I'm happy with the gold action the past two weeks. We've seen a well-needed consolidation to the bottom of the black trend channel on the weekly chart, which, as I mentioned three weeks ago, was to be expected, since we entered it so suddenly, without resistance. Gold hadn't closed a week *on* the black line since July, and if you note, the weekly closes on that line have presaged every strong, sustained rally on the chart (I recall being concerned that the false breakout in October was based off of a poor consolidation).
On the daily chart over the same period, I have drawn in the "$25 Yellow Zone" again, a buffer for all corrections until (what is looking like) the Great Bear Trap of December 2011. Note, we finished right on the upper boundary, after bouncing off the 144-day MA (pink) yet again, which divides the buffer zone in half. I'm bullish from here. Maybe the RSI will fall to the 50 level again, but I'd be a big buyer at that point.

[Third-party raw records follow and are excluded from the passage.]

Lemma colour_fails value data i : (∀ v, reads (value v)) → 0 ≤ i → i + 2 < 2 ^ 31 → Z.of_nat (length data) ≤ i + 2 →
  colour value data i = Abort OutOfRange.
Proof.
  intros Hv Hi Hmax Hlen. unfold colour. rewrite !i32_id by lia.
  destruct (reads_word data i) as [->|[b ->]]; [done|]. cbn [mbind outcome_bind]. destruct (Hv b) as [->|[b' ->]]; [done|]. cbn [mbind outcome_bind].
  destruct (reads_word data (i + 1)) as [->|[g ->]]; [done|]. cbn [mbind outcome_bind]. destruct (Hv g) as [->|[g' ->]]; [done|]. cbn [mbind outcome_bind].
  unfold word. rewrite bool_decide_false, lookup_ge_None_2 by lia. done.
Qed.
Lemma reads_colour value data i : (∀ v, reads (value v)) → reads (colour value data i).
Proof. intros Hv. unfold colour. repeat (apply reads_bind; [auto|intros ?]). auto. Qed.

(** A matrix of one channel of 16 bits with sign is converted a second time
    as if it had three channels, because its case has no break: unless its
    buffer goes on behind its last element, the conversion reads past the end
    of the buffer, for every size. *)
Theorem signed_gray_overread number draw m : well_formed m → ci_depth m = Depth16S → ci_channels m = 1 →
  Z.of_nat (length (ci_data m)) = (ci_rows m - 1) * line_words m + ci_cols m →
  cvMatToQImage number m = Abort OutOfRange ∧ cvMatToQImageNoThrow number draw m = Abort OutOfRange.
Proof.
  intros Hm Hd Hch Hlen. enough (H : cvMatToQImage number m = Abort OutOfRange).
  { split; [done|]. unfold cvMatToQImageNoThrow. by rewrite H. }
  unfold cvMatToQImage. rewrite Hd, Hch, (step_words m Hm 2) by (by rewrite Hd).
  pose proof (line_words_pos m Hm) as HL. pose proof (line_words_size m Hm) as HS. destruct Hm as [Hr Hc _ Hstep Hline _ Hsize _].
  rewrite Hch, Z.mul_1_r in Hline. rewrite Hd in Hstep. cbn in Hstep.
  assert (Hint : ∀ v, reads (mret (M:=outcome) (int16 v))) by (intros; apply reads_ret).
  assert (Hfirst : reads (scan_image (gray gray_16U (ci_data m)) 1 (line_words m) m)).
  { apply reads_scan. intros i. apply reads_scan. intros j. apply reads_bind; [apply reads_word|intros; apply reads_ret]. }
  destruct Hfirst as [->|[l ->]]; [done|]. cbn [mbind outcome_bind]. unfold scan_image.
  set (start := (ci_rows m - 1) * line_words m) in *. assert (0 ≤ start) by (apply Z.mul_nonneg_nonneg; lia).
  rewrite (scan_fails _ _ (line_words m) _ _ (Z.to_nat (ci_rows m - 1))); [done| | |lia|].
  - intros i. apply reads_scan. intros j. by apply reads_colour.
  - intros j Hj. unfold int_plus. rewrite i32_id; nia.
  - replace (0 + line_words m * Z.of_nat (Z.to_nat (ci_rows m - 1))) with start by (subst start; rewrite Z2Nat.id by lia; ring).
    pose proof (Z.div_mod (ci_cols m) 3) as Hdiv. pose proof (Z.mod_pos_bound (ci_cols m) 3).
    assert (ci_rows m * line_words m < 2 ^ 30) by (rewrite Hstep in Hsize; lia).
    assert (start + ci_cols m + 4 < 2 ^ 31) by (subst start; lia).
    apply (scan_fails _ _ 3 _ _ (Z.to_nat (ci_cols m / 3))); [intros j; by apply reads_colour| |lia|].
    + intros j Hj. unfold int_plus. rewrite i32_id; lia.
    + apply colour_fails; [done|lia..].
Qed.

The HUI also looks like it has a lot more upside than downside here. Note that only a 2.5% drop from here will take the HUI to the important intersection of the white line with the $510 horizontal level (which marked the important December 2009 top). I have my dry powder ready if that happens.
Let's return to silver, where, even more than gold, we're going to find out soon enough if the awful action of December 2011 was an anomaly/bear trap. We cleared the purple dotted line a few weeks ago, and it's been effective support since. Let's see if it can hold.

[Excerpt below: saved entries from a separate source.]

(* ===== verification/FiltersProof.v ===== *)
(** Filters: which parameters their setters let through, and what they do with
    images of all formats. *)
From Stdlib Require Import Floats.SpecFloat.
From S2P Require Import Filters.

(** ** Parameters *)
Lemma set_aperture_odd lo i current : lo = 1 ∨ lo = 3 → odd_to_7 (set_aperture lo i current) = true ∧ lo ≤ set_aperture lo i current.
Proof.
  intros Hlo. remember (set_aperture lo i current) as v eqn:Hv. unfold set_aperture in Hv.
  assert (Hgoal : v = 1 ∧ lo = 1 ∨ v = 3 ∨ v = 5 ∨ v = 7).
  { destruct (decide (i < lo)); [rewrite bool_decide_true in Hv by done; lia|].
    rewrite (bool_decide_false (i < lo)) in Hv by done.
    destruct (decide (7 < i)); [rewrite bool_decide_true in Hv by done; lia|].
    rewrite (bool_decide_false (7 < i)) in Hv by done.
    assert (i = 1 ∨ i = 2 ∨ i = 3 ∨ i = 4 ∨ i = 5 ∨ i = 6 ∨ i = 7) as Hi by lia.
    destruct Hi as [->|[->|[->|[->|[->|[->| ->]]]]]]; destruct (bool_decide (current < _)) in Hv; vm_compute in Hv; lia. }
  clear Hv. destruct Hgoal as [[-> ->]|[->|[->| ->]]]; (split; [reflexivity|lia]).
Qed.

Lemma clip_negative_spec s : clip_negative s = double_0 ∨ SFltb double_0 (clip_negative s) = true.
Proof. unfold clip_negative. destruct (SFltb double_0 s) eqn:Hs; [by right|by left]. Qed.

(** The calls of the setters, with any arguments. *)
Inductive sobel_call := SobelXOrder (b : bool) | SobelYOrder (b : bool) | SobelKernelSize (i : Z) | SobelScale (s : double)
  | SobelDelta (d : double) | SobelBorderType (e : Enum).
Definition sobel_apply (s : EdgeDetectorSobel) (c : sobel_call) : EdgeDetectorSobel :=
  match c with
  | SobelXOrder b => sobel_setXOrder b s | SobelYOrder b => sobel_setYOrder b s | SobelKernelSize i => sobel_setKernelSize i s
  | SobelScale d => sobel_setScale d s | SobelDelta d => sobel_setDelta d s | SobelBorderType e => sobel_setBorderType e s
  end.
Inductive canny_call := CannyApertureSize (i : Z) | CannyThresholdLow (d : double) | CannyThresholdHigh (d : double) | CannyL2Gradient (b : bool).
Definition canny_apply (s : EdgeDetectorCanny) (c : canny_call) : EdgeDetectorCanny :=
  match c with
  | CannyApertureSize i => canny_setApertureSize i s | CannyThresholdLow d => canny_setThresholdLow d s
  | CannyThresholdHigh d => canny_setThresholdHigh d s | CannyL2Gradient b => canny_setL2Gradient b s
  end.
Inductive harris_call := HarrisKernelSize (i : Z) | HarrisBlockSize (i : Z) | HarrisK (k : double) | HarrisBorderType (e : Enum).
Definition harris_apply (s : ImageCornerHarris) (c : harris_call) : ImageCornerHarris :=
  match c with
  | HarrisKernelSize i => harris_setKernelSize i s | HarrisBlockSize i => harris_setBlockSize i s
  | HarrisK k => harris_setK k s | HarrisBorderType e => harris_setBorderType e s
  end.

(** An invariant of the setters holds after any sequence of calls. *)
Lemma foldl_invariant {S C} (apply : S → C → S) (I : S → Prop) s0 cs :
  I s0 → (∀ s c, I s → I (apply s c)) → I (foldl apply s0 cs).
Proof. intros H0 Hstep. revert s0 H0. induction cs as [|c cs IH]; intros s0 H0; [done|]. cbn. by apply IH, Hstep. Qed.

(** What OpenCV asks of the parameters. *)
Record sobel_valid (s : EdgeDetectorSobel) : Prop := {
  sv_kernel : odd_to_7 (sobel_kernelSize s) = true;
  sv_orders : sobel_xOrder s || sobel_yOrder s = true;
  sv_scale : sobel_scale s = double_0 ∨ SFltb double_0 (sobel_scale s) = true
}.
Definition canny_valid (c : EdgeDetectorCanny) : Prop := odd_to_7 (canny_apertureSize c) = true ∧ 3 ≤ canny_apertureSize c.
Definition harris_valid (h : ImageCornerHarris) : Prop :=
  odd_to_7 (harris_kernelSize h) = true ∧ 1 ≤ harris_blockSize h ∧ SFltb (harris_k h) double_0 = false.

Lemma sobel_apply_valid s c : sobel_valid s → sobel_valid (sobel_apply s c).
Proof.
  intros [Hk Ho Hs]. destruct c; cbn; try by split.
  - unfold sobel_setXOrder. destruct b, (sobel_yOrder s) eqn:Hy; cbn; split; cbn; rewrite ?Hy; done || by destruct (sobel_xOrder s).
  - unfold sobel_setYOrder. destruct b, (sobel_xOrder s) eqn:Hx; cbn; split; cbn; rewrite ?Hx; done || by destruct (sobel_yOrder s).
  - split; cbn; [apply set_aperture_odd; by left|done|done].
  - split; cbn; [done|done|apply clip_negative_spec].
Qed.

Section parameters.
Context `{BorderTypes}.

Lemma sobel_reachable cs : sobel_valid (foldl sobel_apply new_EdgeDetectorSobel cs).
Proof. apply foldl_invariant; [split; cbn; try done; by right|apply sobel_apply_valid]. Qed.
Lemma canny_reachable l2 cs : canny_valid (foldl canny_apply (new_EdgeDetectorCanny l2) cs).
Proof.
  apply foldl_invariant; [by split|]. intros s [] Hs; try done. apply set_aperture_odd. by right.
Qed.
Lemma harris_reachable cs : harris_valid (foldl harris_apply new_ImageCornerHarris cs).
Proof.
  apply foldl_invariant; [by split_and!|]. intros s [i|i|k|e] (Hk & Hb & Hz); cbn; [| | |done]; split_and!; cbn; try done.
  - apply set_aperture_odd. by left.
  - case_bool_decide; lia.
  - destruct (SFltb k double_0) eqn:He; [reflexivity|done].
Qed.
Lemma laplace_reachable l : odd_to_7 (laplace_apertureSize (foldl (flip laplace_setApertureSize) new_EdgeDetectorLaplace l)) = true.
Proof.
  apply (foldl_invariant (flip laplace_setApertureSize) (λ l, odd_to_7 (laplace_apertureSize l) = true)); [done|].
  intros s i _. apply set_aperture_odd. by left.
Qed.
End parameters.

(** ** What OpenCV promises

    Functions of two images succeed on images of one format, whose format the
    result has, and throw when the formats differ (a single row or column may
    stand for a scalar); split gives one image per channel. *)
Definition several `{CvFilters} (img : Image) : Prop := 1 < p_width (properties img) ∧ 1 < p_height (properties img).
Definition pairwise `{CvFilters} (f : Image → Image → outcome Image) : Prop := ∀ a b,
  (properties a = properties b → ∃ r, f a b = Ok r ∧ properties r = properties a) ∧
  (several a → several b → properties a ≠ properties b → ∃ msg, f a b = Throw (CvException msg)).
Class CvFiltersLaws `{CvFilters} := {
  addWeighted_pairwise alpha beta gamma : pairwise (λ a b, cv_addWeighted a alpha b beta gamma);
  subtract_pairwise : pairwise (λ a b, cv_subtract a b None);
  multiply_pairwise scale : pairwise (λ a b, cv_multiply a b scale);
  xor_pairwise : pairwise cv_bitwise_xor;
  absdiff_pairwise : pairwise cv_absdiff;
  split_channels img : 1 ≤ p_channels (properties img) → ∃ outs, cv_split img = Ok outs ∧
    Z.of_nat (length outs) = p_channels (properties img) ∧ Forall (λ o, properties o = setNumChannels 1 (properties img)) outs
}.
Definition not_empty `{CvFilters} (img : Image) : Prop := 0 < p_width (properties img) ∧ 0 < p_height (properties img).

Section processes.
Context `{BorderTypes} `{CvFilters} (number : Z → string).

Lemma create_ok img : not_empty img → CvMatData_create (properties img) = Ok tt.
Proof. intros [Hw Hh]. unfold CvMatData_create. by rewrite !bool_decide_true. Qed.
Lemma create_size_ok img p : not_empty img → p_size p = p_size (properties img) → CvMatData_create p = Ok tt.
Proof. intros [Hw Hh] [= Hpw Hph]. unfold CvMatData_create. by rewrite Hpw, Hph, !bool_decide_true. Qed.


Context `{!CvFiltersLaws}.
#[local] Set Default Proof Using "Type*".

(** The elements that combine two images of several rows and columns: Add, Multiply and Xor put one
    image of the format of their inputs when these agree, and report an error
    and put nothing when they differ in size, depth or channels; Sub checks
    depth and channels only, and images of different sizes make OpenCV throw;
    Diff checks nothing. *)
Theorem combining_filters alpha beta gamma scale a b : several a → several b →
  let same := properties a = properties b in
  let gives r := ∃ out, r = puts [(0%nat, out)] ∧ properties out = properties a in
  let refuses r := ∃ msg, r = reports msg in
  let throws r := ∃ msg, r = Throw (CvException msg) in
  (same → gives (add_process number alpha beta gamma a b) ∧ gives (multiply_process scale a b) ∧ gives (xor_process a b) ∧
          gives (sub_process a b None) ∧ gives (diff_process a b)) ∧
  (¬ same → refuses (add_process number alpha beta gamma a b) ∧ refuses (multiply_process scale a b) ∧ refuses (xor_process a b) ∧
            throws (diff_process a b) ∧
            (if decide (p_type (properties a) = p_type (properties b)) then throws (sub_process a b None) else refuses (sub_process a b None))).
Proof.
  intros Ha Hb same gives refuses throws. subst same. assert (Hca : CvMatData_create (properties a) = Ok tt) by (apply create_ok; destruct Ha; split; lia).
  pose proof (addWeighted_pairwise alpha beta gamma a b) as [Hadd Hadd'].
  pose proof (multiply_pairwise scale a b) as [Hmul Hmul']. pose proof (xor_pairwise a b) as [Hxor Hxor'].
  pose proof (subtract_pairwise a b) as [Hsub Hsub']. pose proof (absdiff_pairwise a b) as [Hdiff Hdiff'].
  unfold add_process, multiply_process, xor_process, sub_process, diff_process. rewrite Hca. split.
  - intros Hs. destruct (Hadd Hs) as (r1 & -> & ?), (Hmul Hs) as (r2 & -> & ?), (Hxor Hs) as (r3 & -> & ?),
      (Hsub Hs) as (r4 & -> & ?), (Hdiff Hs) as (r5 & -> & ?).
    rewrite <-Hs, !(bool_decide_false (_ ≠ _)) by (by intros []). cbn [orb mbind outcome_bind].
    split_and!; eexists; (split; [reflexivity|done]).
  - intros Hs. rewrite !(bool_decide_true (properties a ≠ properties b)) by done.
    destruct (Hdiff' Ha Hb Hs) as [e1 ->], (Hsub' Ha Hb Hs) as [e2 Hsub2]. rewrite Hsub2. clear Hadd Hmul Hxor Hsub Hdiff.
    assert (Hparts : p_type (properties a) = p_type (properties b) → p_size (properties a) ≠ p_size (properties b)).
    { intros Ht Hsz. apply Hs. destruct (properties a), (properties b). injection Ht as -> ->. by injection Hsz as -> ->. }
    case_decide as Ht; [injection Ht as Hd Hc|].
    + rewrite Hd, Hc, !(bool_decide_false (_ ≠ _)) by (by intros []).
      split_and!; try (by eexists). assert (Hsz : p_width (properties a) ≠ p_width (properties b) ∨ p_height (properties a) ≠ p_height (properties b)).
      { destruct (decide (p_width (properties a) = p_width (properties b))); [right|by left]. intros He.
        apply Hparts; unfold p_type, p_size; by f_equal. }
      unfold refuses. destruct Hsz as [Hsz|Hsz]; rewrite (bool_decide_true _ Hsz), ?orb_true_r; by eexists.
    + destruct (decide (p_channels (properties a) = p_channels (properties b))) as [Hc|Hc].
      * assert (Hd : p_depth (properties a) ≠ p_depth (properties b)) by (intros Hd; apply Ht; unfold p_type; by f_equal).
        rewrite !(bool_decide_false (p_channels _ ≠ _)), !(bool_decide_true _ Hd) by (by intros []). split_and!; by eexists.
      * rewrite !(bool_decide_true _ Hc). split_and!; by eexists.
Qed.

(** Split gives a colour image of two to four channels channel by channel:
    the image of channel i, of one channel and the size and depth of the input,
    is put on pin i, the last channel first; the other pins get nothing, and an
    image of one channel is an error. *)
Theorem split_correct img : not_empty img →
  let n := p_channels (properties img) in
  (n = 1 → ∃ msg, split_process img = reports msg) ∧
  (2 ≤ n ≤ 4 → ∃ outs, cv_split img = Ok outs ∧ Z.of_nat (length outs) = n ∧
     split_process img = puts (reverse (imap pair outs)) ∧
     Forall (λ o, properties o = setNumChannels 1 (properties img)) outs).
Proof.
  intros Himg n. subst n. unfold split_process. split.
  - intros ->. by eexists.
  - intros Hn. destruct (split_channels img) as (outs & Hs & Hlen & Hf); [lia|]. exists outs. split_and!; try done.
    rewrite bool_decide_false by lia. rewrite (create_size_ok img) by done. cbn [mbind outcome_bind]. rewrite Hs. cbn [mbind outcome_bind].
    rewrite <-Hlen in *. destruct outs as [|o0 [|o1 [|o2 [|o3 [|]]]]]; cbn in Hn; try lia; reflexivity.
Qed.
End processes.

Everybody who follows silver is familiar with the wide downward channel that began with the -35% May 1 Massacre, the top of which we haven't tested since the -40% September Massacre. Though I don't usually look at non-log charts, it appears a lot of people do, and the top of the post-May downtrend channel (purple) is now passing the important $36 level, where it looks like it wants to be hit harder than a cougar who just snorted several lines of coke and poured a bottle of liquid cialis into your vodka martini while you were taking a piss. Granted, around the silver blogosphere there's a lot of talk about JPM shorting silver like crazy, which surely is not a good sign, but I still think the top purple line has to be tested sooner rather than later, because frankly, it seems to me the bottom of the downward channel (red), or even the downward wedge (orange) is no longer in play, on account of so many strong points of support along the way (see grey lines for examples). An obsolete chart formation should be tested on the upside, and resistance should become support. Or so that's what I learned during years of grueling study getting my degree in Chart Science at the University of Phoenix.
On this familiar chart of daily closes, perhaps we'll hit the solid green line first, which I've been waiting for to expand my trading position.
Another reason to be bullish: the 10 year yield measured in silver hit the purple channel again last week, and bounced off Friday when yields fell 3%.